In March 2011, the American Academy of Pediatrics updated its guidelines for child passenger safety, extending the recommendation for rear-facing car seat use from one year of age and 20 pounds in weight to a minimum of two years of age or until a child has outgrown the weight/height limits of their rear-facing seat. The U-M researchers asked parents about when they transitioned their child to a forward-facing seat in two national surveys – one in 2011, one month after the new guidelines were published and again in 2013.
The research was conducted as part of the C.S. Mott Children’s Hospital National Poll on Children’s Health and was published January 6 in the journal Academic Pediatrics.

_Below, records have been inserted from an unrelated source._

(** The threads run until all have ended, in the order the system chooses; each
    one reads and writes [sig_index] only in one atomic operation. *)
Fixpoint run_threads (fuel : nat) (threads : list WaitForAllParam) (sig_index : Z) : E Z :=
  match fuel, threads with
  | _, [] => mret sig_index
  | O, _ => stop_with Diverge
  | S fuel', _ =>
      k ← wcall_ (Next_to_finish (first_handle_index <$> threads));
      let i := Z.to_nat (k mod Z.of_nat (length threads)) in
      p ← must "no thread" (fun _ => threads !! i);
      sig_index ← _in_waiter_thread p sig_index;
      run_threads fuel' (delete i threads) sig_index
  end.

(** Waiting for each thread and closing its handle. *)
Fixpoint join_threads (hs : list Z) : E unit :=
  match hs with
  | [] => skip
  | h :: hs' =>
      wcall_ (WaitForSingleObject (Handle h));;
      wcall_ (CloseHandle h);;
      join_threads hs'
  end.

Definition _wait_for_all (hs : list handle) : E Z :=
  m ← wcall_ (Malloc (24 * Z.of_nat (length (make_params 0 hs))));
  if m =? 0 then mret WAIT_FAILED else
  ev ← wcall_ CreateEventA;
  if ev =? 0 then mret WAIT_FAILED else
  threads ← begin_threads ev 0 (make_params ev hs);
  sig_index ← run_threads (length threads) threads.*1 (-1);
  wcall_ (WaitForSingleObject (Handle ev));;
  join_threads threads.*2;;
  wcall_ (CloseHandle ev);;
  mret (if sig_index >=? 0 then sig_index else WAIT_FAILED).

In 2011, 33 percent of parents of 1-to 4-year-old children who had been turned to face forward had done so at or before 12 months. Just 16 percent reported turning their child’s seat at 2 years or older. But in 2013, 24 percent of parents of 1- to 4-year-old children who had been turned to face forward made the switch at or before 12 months. Only 23 percent reported waiting to turn until the child was 2 years old or older.
“So we’ve seen some improvement, with a higher proportion of parents reporting that they are waiting longer to make the switch to a forward-facing car seat. However, almost one-quarter of parents are turning their children before their first birthday,” says lead author Dr. Michelle L. Macy of the University of Michigan’s C.S. Mott Children’s Hospital and a faculty investigator in the Child Health Evaluation and Research Unit (CHEAR). “And few parents report waiting until that second birthday to make the turn.”
“We hope this research further encourages clinicians to spend time with their patients talking about the benefits of extending the use of a rear-facing car seat. It will be the kids that benefit, if their parents get the right information about how to use restraints and when to make transitions,” says Dr. Macy.